Extracted data

(** ** C6: the keyframe track *)

Lemma list_get_middle {A : Type} (seen rest : list A) (x : A) :
  list_get (seen ++ x :: rest)%list (Z.of_nat (List.length seen)) = Ok x.
Proof.
  unfold list_get.
  assert (Hlen : Z.of_nat (List.length seen)
                 < Z.of_nat (List.length (seen ++ x :: rest)%list)).
  { rewrite length_app. simpl. lia. }
  replace (Z.of_nat (List.length seen) <? 0) with false
    by (symmetry; apply Z.ltb_ge; lia).
  replace (Z.of_nat (List.length (seen ++ x :: rest)%list)
           <=? Z.of_nat (List.length seen))
    with false by (symmetry; apply Z.leb_gt; lia).
  cbn [orb]. rewrite Nat2Z.id. unfold Py.index.
  rewrite nth_error_app2 by lia. rewrite Nat.sub_diag.
  replace (Z.of_nat (List.length seen) <? 0) with false
    by (symmetry; apply Z.ltb_ge; lia).
  reflexivity.
Qed.

(** The children of a track from the field at position [length seen] on. *)
Lemma track_children_from {V : Type} (all : list (string * V)) :
  forall (rest seen : list (string * V)) (fuel : nat),
    all = (seen ++ rest)%list ->
    Forall (fun f => Py.occurs "_" (fst f) = true) rest ->
    (List.length rest < fuel)%nat ->
    consume MagnumTrack.next fuel
            {| MagnumTrack.it_fields := all;
               MagnumTrack.index := Z.of_nat (List.length seen) |}
    = Some (Ok (map (fun f => ("[" ++ nth 1 (Py.split "_" (fst f)) "" ++ "]",
                               snd f))
                    rest)).
Proof.
  induction rest as [|[fname v] rest IH]; intros seen fuel Hall Hnames Hfuel.
  - destruct fuel as [|fuel]; [simpl in Hfuel; lia|].
    simpl. unfold MagnumTrack.next. cbn [MagnumTrack.index MagnumTrack.it_fields].
    rewrite Hall, app_nil_r, Z.eqb_refl. reflexivity.
  - destruct fuel as [|fuel]; [simpl in Hfuel; lia|].
    inversion Hnames as [|? ? Hname Hrest]; subst.
    cbn [consume]. unfold MagnumTrack.next at 1.
    cbn [MagnumTrack.index MagnumTrack.it_fields].
    assert (Hlen : Z.of_nat (List.length seen)
                   < Z.of_nat (List.length (seen ++ (fname, v) :: rest)%list)).
    { rewrite length_app. simpl. lia. }
    replace (Z.of_nat (List.length seen)
             =? Z.of_nat (List.length (seen ++ (fname, v) :: rest)%list))
      with false by (symmetry; apply Z.eqb_neq; lia).
    rewrite list_get_middle.
    (* the name has a second piece *)
    assert (Hsplit : exists a b more, Py.split "_" fname = a :: b :: more).
    { clear - Hname. simpl in Hname.
      induction fname as [|c s IHs]; [discriminate|].
      simpl in Hname. simpl.
      destruct (Ascii.eqb c "_") eqn:Ec.
      - destruct (Py.split "_" s) as [|b more] eqn:Es.
        + destruct s; simpl in Es; [discriminate|].
          destruct (Ascii.eqb a "_"); [discriminate|].
          destruct (Py.split "_" s); discriminate.
        + exists "", b, more. reflexivity.
      - simpl in Hname. destruct (IHs Hname) as (a & b & more & E).
        rewrite E. exists (String c a), b, more. reflexivity. }
    destruct Hsplit as (a & b & more & Esplit).
    cbn [fst snd]. rewrite Esplit. cbn [Py.index nth_error nth].
    specialize (IH (seen ++ [(fname, v)])%list fuel).
    rewrite length_app in IH. simpl in IH.
    replace (Z.of_nat (List.length seen) + 1)
      with (Z.of_nat (List.length seen + 1)) by lia.
    rewrite IH.
    + cbn [map fst snd]. rewrite Esplit. reflexivity.
    + rewrite <- app_assoc. reflexivity.
    + exact Hrest.
    + simpl in Hfuel. lia.
Qed.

Your goal
Report all lines of the data above that include the string "apply".

Solution to the problem
    by (symmetry; apply Z.ltb_ge; lia).
    with false by (symmetry; apply Z.leb_gt; lia).
    by (symmetry; apply Z.ltb_ge; lia).
      with false by (symmetry; apply Z.eqb_neq; lia).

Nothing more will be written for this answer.